Create a Dataset Using a Data Flow

Use a data flow to curate data and create a dataset. For example, you might merge two datasets, cleanse the data, and output the results to a new dataset.

  1. On your home page, click Create and select Data Flow.
  2. In the Add Data dialog, select a dataset or subject area, then click Add.
    You can add more data sources at any time by clicking Add Step (+), then clicking Add Data.
  3. Optional: In the Add Data pane, include or exclude columns, or the position of columns. For example, you might want to include Zipcode and position it as the first column in the dataset.
  4. Build your data flow:
    For each function that you want to perform, double-click the step name in the Dataflow Steps Pane, then specify the properties in the Step editor pane.

    You can also edit your steps using Options in the Column headers in the Data Preview pane. For example, you can rename, reformat, merge, or transform columns.

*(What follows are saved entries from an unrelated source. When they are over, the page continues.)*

Definition parseMboxMessageAt (file : GoError + mfile) (wanted : Z) : GoError + Msg :=
  match file with
  | inl e => inl e
  | inr f =>
      let '(lines, err) := scanLines f in
      match mboxAtLoop wanted lines (-1) EmptyString with
      | inl r => r
      | inr (offset, current) =>
          match err with
          | Some e => inl e
          | None =>
              if (offset =? wanted) && (0 <? slen current) then parse current wanted
              else inl (ErrMsg "mbox message offset not found")
          end
      end
  end.

End readers.

(** [parseMboxFile]: the messages read before the first error, and the error. *)
Definition parseMboxFile {Msg} (parse : string -> Z -> GoError + Msg) (file : GoError + mfile) :
    list Msg * option GoError :=
  match forEachMboxMessage parse file (fun m => smodify (fun ms => ms ++ [m])) [] with
  | (Ok _, ms) => (ms, None)
  | (Err e, ms) => (ms, Some e)
  | (Panic, ms) => (ms, None)
  end.

(** ** What an mbox holds *)

(** The lines before the first separator, and the lines after each one. *)
Fixpoint splitFrom (lines : list string) : list string * list (list string) :=
  match lines with
  | [] => ([], [])
  | l :: r =>
      let '(pre, segs) := splitFrom r in
      if isFrom l then ([], pre :: segs) else (l :: pre, segs)
  end.

Fixpoint segSize (seg : list string) : Z :=
  match seg with [] => 0 | l :: r => slen l + 1 + segSize r end.
(* ===== verification/ArchiveFiles.v ===== *)
(** * Mail archives on disk: the file rules of [source/archive_import.go]

    Which files of an archive hold mail and in which format, the walk over a
    directory, how a message is named after its file, and the count of messages
    the progress display starts from.  The file system is what [os.Stat],
    [os.ReadDir] and reading a file answer during a run; it has no symbolic
    links.  The parser of a mail message ([mailmessage.Parse]) is an argument. *)

From stdpp Require Import options.
From S2P Require Import Prelude GoLib GoText Contracts Meta Jobs Mbox GoPath.

Local Open Scope Z_scope.

(** ** The file system *)

(** A file, or a directory with the entries [os.ReadDir] returns, in the order of
    their names, and its error. *)
#[warnings="-register-all"]
Inductive tree := TFile | TDir (entries : list (string * tree)) (err : option GoError).

Record FileSystem := MkFS { fsStat : string -> GoError + tree; fsOpen : string -> GoError + mfile }.

Definition isDir (t : tree) : bool := match t with TDir _ _ => true | TFile => false end.

(** [filepath.WalkDir] from an entry of the tree.  The function is given the
    path, the name, whether it is a directory, and an error of [os.ReadDir]; it
    returns true for [filepath.SkipDir]. *)
Fixpoint walkDir {S} (fn : string -> string -> bool -> option GoError -> SM S bool) (path name : string) (t : tree) : SM S bool :=
  match t with
  | TFile => fn path name false None
  | TDir entries err =>
      skip ← fn path name true None;
      if skip : bool then mret false else
      skip ← (match err with Some e => fn path name true (Some e) | None => mret false end);
      if skip : bool then mret false else
      (fix go (l : list (string * tree)) : SM S bool :=
         match l with
         | [] => mret false
         | (n, t') :: r => skip ← walkDir fn (Join path n) n t'; if skip : bool then mret false else go r
         end) entries
  end.

Definition WalkDir {S} (fn : string -> string -> bool -> option GoError -> SM S bool) (root : string) (t : tree) : SM S unit :=
  _ ← walkDir fn root (Base root) t; mret tt.

(** ** Formats *)

Definition ArchiveImportFormatAuto : string := "auto".
Definition ArchiveImportFormatMaildir : string := "maildir".
Definition ArchiveImportFormatMbox : string := "mbox".
Definition ArchiveImportFormatNNML : string := "nnml".
Definition ArchiveImportFormatMH : string := "mh".
Definition ArchiveImportFormatEMLDir : string := "eml-dir".

(** [strings.Contains(s, p)]. *)
Fixpoint Contains (s p : string) : bool :=
  HasPrefix s p || match s with EmptyString => false | String _ r => Contains r p end.

Definition shouldSkipArchiveDir (name : string) : bool :=
  bool_decide (name = "tmp") || bool_decide (name = ".git").

Definition shouldSkipArchiveFile (name : string) : bool :=
  let lower := ToLower name in
  HasPrefix name "." || HasSuffix lower ".msf" || Contains lower ".ibex." || HasSuffix lower ".cmeta" ||
  HasSuffix lower ".ev-summary" || HasSuffix lower ".ev-summary-meta" || HasSuffix lower ".index" ||
  HasSuffix lower ".index.ids" || HasSuffix lower ".index.sorted" || HasSuffix lower ".xml".

(** The regular expression [^[0-9]+$]. *)
Definition numberedMailFilePattern (name : string) : bool :=
  negb (bool_decide (name = "")) && forallb isDigit (str_bytes name).

(** The lines [bufio.Reader.ReadString('\n')] returns without an error. *)
Fixpoint completeLines (s : string) : list string :=
  match s with
  | EmptyString => []
  | String c r =>
      if Ascii.eqb c newline then String c EmptyString :: completeLines r
      else match completeLines r with
           | [] => []
           | l :: ls => String c l :: ls
           end
  end.

Section rules.
Context (fs : FileSystem).

Definition hasSiblingDir (path name : string) : bool :=
  match fsStat fs (Join path name) with inr t => isDir t | inl _ => false end.

Definition looksLikeMboxPath (path : string) : bool :=
  let name := Base path in
  if Contains name "." || HasSuffix name "~" then false else
  match fsOpen fs path with
  | inl _ => false
  | inr file => match completeLines (mfBytes file) with line :: _ => HasPrefix line "From " | [] => false end
  end.

Fixpoint rfc822Loop (n : nat) (lines : list string) : bool :=
  match n, lines with
  | S n, line :: r =>
      let lower := ToLower line in
      if HasPrefix lower "message-id:" || HasPrefix lower "from:" || HasPrefix lower "subject:" then true
      else if blank line then false else rfc822Loop n r
  | _, _ => false
  end.

Definition looksLikeRFC822File (path : string) : bool :=
  match fsOpen fs path with
  | inl _ => false
  | inr file => rfc822Loop 20 (completeLines (mfBytes file))
  end.

Definition detectArchiveFileFormat (path requested : string) : string :=
  if negb (bool_decide (requested = "")) && negb (bool_decide (requested = ArchiveImportFormatAuto)) then requested else
  let name := Base path in
  if HasPrefix name "." then "" else
  if HasSuffix (ToLower name) ".eml" then ArchiveImportFormatEMLDir else
  let parent := Base (Dir path) in
  if (bool_decide (parent = "cur") || bool_decide (parent = "new")) && hasSiblingDir (Dir (Dir path)) "tmp"
  then ArchiveImportFormatMaildir else
  if numberedMailFilePattern name then ArchiveImportFormatNNML else
  if looksLikeMboxPath path then ArchiveImportFormatMbox else
  if looksLikeRFC822File path then ArchiveImportFormatEMLDir else "".

End rules.

(** ** Names of messages *)

Definition archiveExternalID (relative : string) (offset : Z) : string :=
  if 0 <? offset then ToSlash relative +:+ "#" +:+ FormatUint (Z.to_N offset) else ToSlash relative.

Definition TrimSuffix (s suffix : string) : string :=
  if HasSuffix s suffix then String.substring 0 (String.length s - String.length suffix) s else s.

Definition archiveMailbox (relative format : string) : string :=
  let clean := ToSlash (Clean relative) in
  if bool_decide (format = ArchiveImportFormatMaildir) then
    let dir := Dir (Dir clean) in if bool_decide (dir = ".") then "maildir" else dir
  else if bool_decide (format = ArchiveImportFormatMbox) then TrimSuffix clean (Ext clean)
  else let dir := Dir clean in if bool_decide (dir = ".") then format else dir.

Definition sourceNameFromRoot (root : string) : string :=
  let base := TrimSpace (Base (Clean root)) in
  if bool_decide (base = "") || bool_decide (base = ".") || bool_decide (base = "/") then "archive" else base.

(** ** Messages *)

Record archiveMessage (Mail : Type) := MkArchiveMessage {
  amMessage : Mail; amObservedAt : Time; amSourcePath : string; amMailbox : string; amFormat : string;
  amExternalID : string; amExternalVersion : string }.
Arguments MkArchiveMessage {Mail} _ _ _ _ _ _ _.
Arguments amMessage {Mail} _.
Arguments amObservedAt {Mail} _.
Arguments amSourcePath {Mail} _.
Arguments amMailbox {Mail} _.
Arguments amFormat {Mail} _.
Arguments amExternalID {Mail} _.
Arguments amExternalVersion {Mail} _.

Section parse.
Context {Mail : Type} (mailParse : string -> string -> GoError + Mail) (sha256Hex : string -> string).

Definition parseArchiveMessage (now : Time) (raw path root format : string) (offset : Z) : GoError + archiveMessage Mail :=
  match mailParse raw path with
  | inl e => inl (ErrWrap "parse archive mail message" e)
  | inr canonical =>
      match Rel root path with
      | None => inl (ErrWrap "resolve archive message path" (ErrMsg "Rel: can't make path relative"))
      | Some rel => inr (MkArchiveMessage canonical now (Clean path) (archiveMailbox rel format) format
                           (archiveExternalID rel offset) (sha256Hex raw))
      end
  end.

Definition parseArchiveFile (fs : FileSystem) (now : Time) (path root format : string) (offset : Z) : GoError + archiveMessage Mail :=
  match fsOpen fs path with
  | inl e => inl e
  | inr file =>
      match mfErr file with
      | Some e => inl e
      | None => parseArchiveMessage now (mfBytes file) path root format offset
      end
  end.

End parse.

(** ** Counting *)

Section count.
Context {W : Type} (fs : FileSystem) (ctxErr : SM W unit).

Definition countArchiveFileMessages (path format : string) : Z * option GoError :=
  if bool_decide (format = "") then (0, None)
  else if bool_decide (format = ArchiveImportFormatMbox) then
    match forEachMboxMessageOffset (fsOpen fs path) (fun _ _ => smodify (fun n => n + 1)) 0 with
    | (Err e, n) => (n, Some e)
    | (_, n) => (n, None)
    end
  else (1, None).

(** The state of the walk: the world and the total. *)
Definition onFst {A} (m : SM W A) : SM (W * Z) A := fun s => let '(r, w) := m s.1 in (r, (w, s.2)).

Definition countEntry (requestedFormat path name : string) (dir : bool) (err : option GoError) : SM (W * Z) bool :=
  _ ← scheck err;
  _ ← onFst ctxErr;
  if dir then mret (shouldSkipArchiveDir name)
  else if shouldSkipArchiveFile name then mret false
  else
    let '(count, err) := countArchiveFileMessages path (detectArchiveFileFormat fs path requestedFormat) in
    _ ← smodify (fun s : W * Z => (s.1, s.2 + count));
    _ ← scheck err;
    mret false.

(** The total so far, and the error. *)
Definition countArchiveRootMessages (root requestedFormat : string) : SM W (Z * option GoError) := fun w =>
  match fsStat fs root with
  | inl e => (Ok (0, Some e), w)
  | inr TFile =>
      let format := detectArchiveFileFormat fs root requestedFormat in
      (Ok (if bool_decide (format = "") then (1, None) else countArchiveFileMessages root format), w)
  | inr t =>
      match WalkDir (countEntry requestedFormat) root t (w, 0) with
      | (Ok _, (w', n)) => (Ok (n, None), w')
      | (Err e, (w', n)) => (Ok (n, Some e), w')
      | (Panic, (w', _)) => (Panic, w')
      end
  end.

Definition countArchiveImportMessages (roots : list string) (format : string) : SM W Z :=
  sforM roots 0 (fun total root =>
    r ← countArchiveRootMessages (Clean root) format;
    _ ← (match r.2 with Some _ => ctxErr | None => mret tt end);
    mret (total + r.1)).

End count.

(** ** The files of a walk *)

(** Induction over directories. *)
Lemma tree_rect' (P : tree -> Prop) : P TFile -> (forall es err, Forall (fun e => P e.2) es -> P (TDir es err)) -> forall t, P t.
Proof.
  intros Hf Hd. fix IH 1. intros [|es err]; [exact Hf|]. apply Hd. induction es as [|[n t] es IHes]; constructor; [apply IH|apply IHes].
Qed.

(** The files the walk looks at, in its order. *)
Fixpoint walkedFiles (path name : string) (t : tree) : list string :=
  match t with
  | TFile => if shouldSkipArchiveFile name then [] else [path]
  | TDir entries _ =>
      if shouldSkipArchiveDir name then [] else
      (fix go (l : list (string * tree)) : list string :=
         match l with
         | [] => []
         | (n, t') :: r => walkedFiles (Join path n) n t' ++ go r
         end) entries
  end.

(** Every name of the tree satisfies [P]. *)
Fixpoint namesAll (P : string -> Prop) (t : tree) : Prop :=
  match t with
  | TFile => True
  | TDir entries _ =>
      (fix go (l : list (string * tree)) : Prop :=
         match l with
         | [] => True
         | (n, t') :: r => P n /\ namesAll P t' /\ go r
         end) entries
  end.

(** The paths of the walk are below its root, by names of the tree. *)
Lemma walkedFiles_below P rooted comps name t : (forall n, P n -> plain n) -> norm rooted comps -> namesAll P t ->
  Forall (fun p => exists names, Forall P names /\ p = render rooted (comps ++ names)) (walkedFiles (render rooted comps) name t).
Proof.
  intros HP. revert comps name. induction t as [|es err IH] using tree_rect'; intros comps name Hn Ht; cbn [walkedFiles].
  - destruct (shouldSkipArchiveFile name); constructor; [|constructor]. exists []. by rewrite app_nil_r.
  - destruct (shouldSkipArchiveDir name); [constructor|]. cbn [namesAll] in Ht. induction IH as [|[n t] es Ht' _ IH]; [constructor|].
    destruct Ht as (Hpn & Hpt & Hes). apply Forall_app. split; [|by apply IH].
    rewrite Join_render by auto. eapply Forall_impl; [apply (Ht' (comps ++ [n]) n); [apply norm_app; [done|by repeat constructor; apply HP]|done]|].
    cbn beta. intros p (names & Hns & ->). exists (n :: names). split; [by constructor|]. by rewrite <- app_assoc.
Qed.

Definition hashMark : Ascii.ascii := Ascii.ascii_of_N 35.

Lemma FormatUint_inj a b : FormatUint a = FormatUint b -> a = b.
Proof.
  intros H. apply (f_equal (fun s => parseDigits (str_bytes s) 0)) in H. unfold FormatUint in H.
  rewrite !String.list_ascii_of_string_of_list_ascii in H. rewrite !parse_format in H by apply size_nat_bound. by injection H.
Qed.

Lemma externalID_inj r1 r2 o1 o2 : free hashMark r1 = true -> free hashMark r2 = true -> 0 <= o1 -> 0 <= o2 ->
  archiveExternalID r1 o1 = archiveExternalID r2 o2 -> r1 = r2 /\ o1 = o2.
Proof.
  intros H1 H2 Ho1 Ho2 He. unfold archiveExternalID, ToSlash in He.
  assert (forall r o, r +:+ "#" +:+ FormatUint (Z.to_N o) = r +:+ String hashMark (FormatUint (Z.to_N o))) as Hh by done.
  rewrite !Hh in He. apply (f_equal (splitOn hashMark)) in He.
  destruct (0 <? o1) eqn:E1, (0 <? o2) eqn:E2; rewrite ?splitOn_app, ?(splitOn_free _ r1), ?(splitOn_free _ r2) in He by done.
  - injection He as -> He%splitOn_inj%FormatUint_inj. split; [done|]. lia.
  - apply (f_equal tail) in He. by destruct (splitOn_ne hashMark (FormatUint (Z.to_N o1))).
  - apply (f_equal tail) in He. by destruct (splitOn_ne hashMark (FormatUint (Z.to_N o2))).
  - injection He as ->. apply Z.ltb_ge in E1, E2. split; [done|lia].
Qed.

(** Within one archive no two messages share an external id.  For any
    directory whose names have no hash mark, any two messages parsed from files
    of the walk under the same root, mbox messages by their offset, have the same
    external id only when they are the same message of the same file. *)
Theorem external_ids_distinct {Mail} (mailParse : string -> string -> GoError + Mail) (sha256Hex : string -> string)
    (root : string) (t : tree) (p1 p2 : string) (t1 t2 : Time) (raw1 raw2 f1 f2 : string) (o1 o2 : Z) m1 m2 :
  let dir := Clean root in
  namesAll (fun n => plain n /\ free hashMark n = true) t ->
  p1 ∈ walkedFiles dir (Base dir) t -> p2 ∈ walkedFiles dir (Base dir) t -> 0 <= o1 -> 0 <= o2 ->
  parseArchiveMessage mailParse sha256Hex t1 raw1 p1 dir f1 o1 = inr m1 ->
  parseArchiveMessage mailParse sha256Hex t2 raw2 p2 dir f2 o2 = inr m2 ->
  amExternalID m1 = amExternalID m2 -> p1 = p2 /\ o1 = o2.
Proof.
  intros dir Ht Hp1 Hp2 Ho1 Ho2 H1 H2 He. subst dir. destruct (Clean_norm root) as (comps & Hn & Hc). rewrite Hc in *.
  set (rooted := isRooted root) in *. unfold parseArchiveMessage in H1, H2.
  pose proof (walkedFiles_below (fun n => plain n /\ free hashMark n = true) rooted comps (Base (render rooted comps)) t ltac:(by intros n [? _]) Hn Ht) as Hall.
  rewrite Forall_forall in Hall. destruct (Hall p1 Hp1) as (n1 & Hn1 & ->), (Hall p2 Hp2) as (n2 & Hn2 & ->).
  apply Forall_and in Hn1 as [Hn1 Hf1], Hn2 as [Hn2 Hf2]. rewrite Rel_render in H1, H2 by done.
  destruct (mailParse raw1 _), (mailParse raw2 _); try done. injection H1 as <-. injection H2 as <-. change (archiveExternalID (render false n1) o1 = archiveExternalID (render false n2) o2) in He.
  apply externalID_inj in He as [He ->]; [|by apply free_render..|done|done]. split; [|done].
  apply render_inj in He as ->; [done|by exists 0%nat, n1|by exists 0%nat, n2].
Qed.

(** Two mail directories and a mailbox under "/mail". *)
Definition exTree : tree := TDir [("foo", TDir [("1", TFile)] None); ("foo-bar", TDir [("1", TFile)] None); ("inbox", TFile)] None.

Lemma external_ids_distinct_witness :
  let m o := MkArchiveMessage tt 0 "/mail/inbox" "inbox" "mbox" (archiveExternalID "inbox" o) "v" in
  amExternalID (m 1) = amExternalID (m 1) /\ "/mail/inbox" = "/mail/inbox" /\ 1 = 1.
Proof.
  intros m. split; [done|]. apply (external_ids_distinct (fun _ _ => inr tt) (fun _ => "v") "/mail/" exTree "/mail/inbox" "/mail/inbox"
    0 0 "raw" "raw" "mbox" "mbox" 1 1 (m 1) (m 1)); try done; try (vm_compute; by repeat constructor).
Defined.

  5. Add a Save Data step to the end of your data flow, and change the default dataset name if required.
    The output dataset is saved to the same catalog location as the data flow.
    You can optionally adjust the Treat As and Default Aggregation column settings, and add column descriptions.
  6. Save your data flow.
    You can start processing your data immediately by clicking Run Data Flow, or later by locating the dataflow in the Catalog, and using the Run right-click option. You can access the generated dataset in the Catalog in the same folder as the data flow.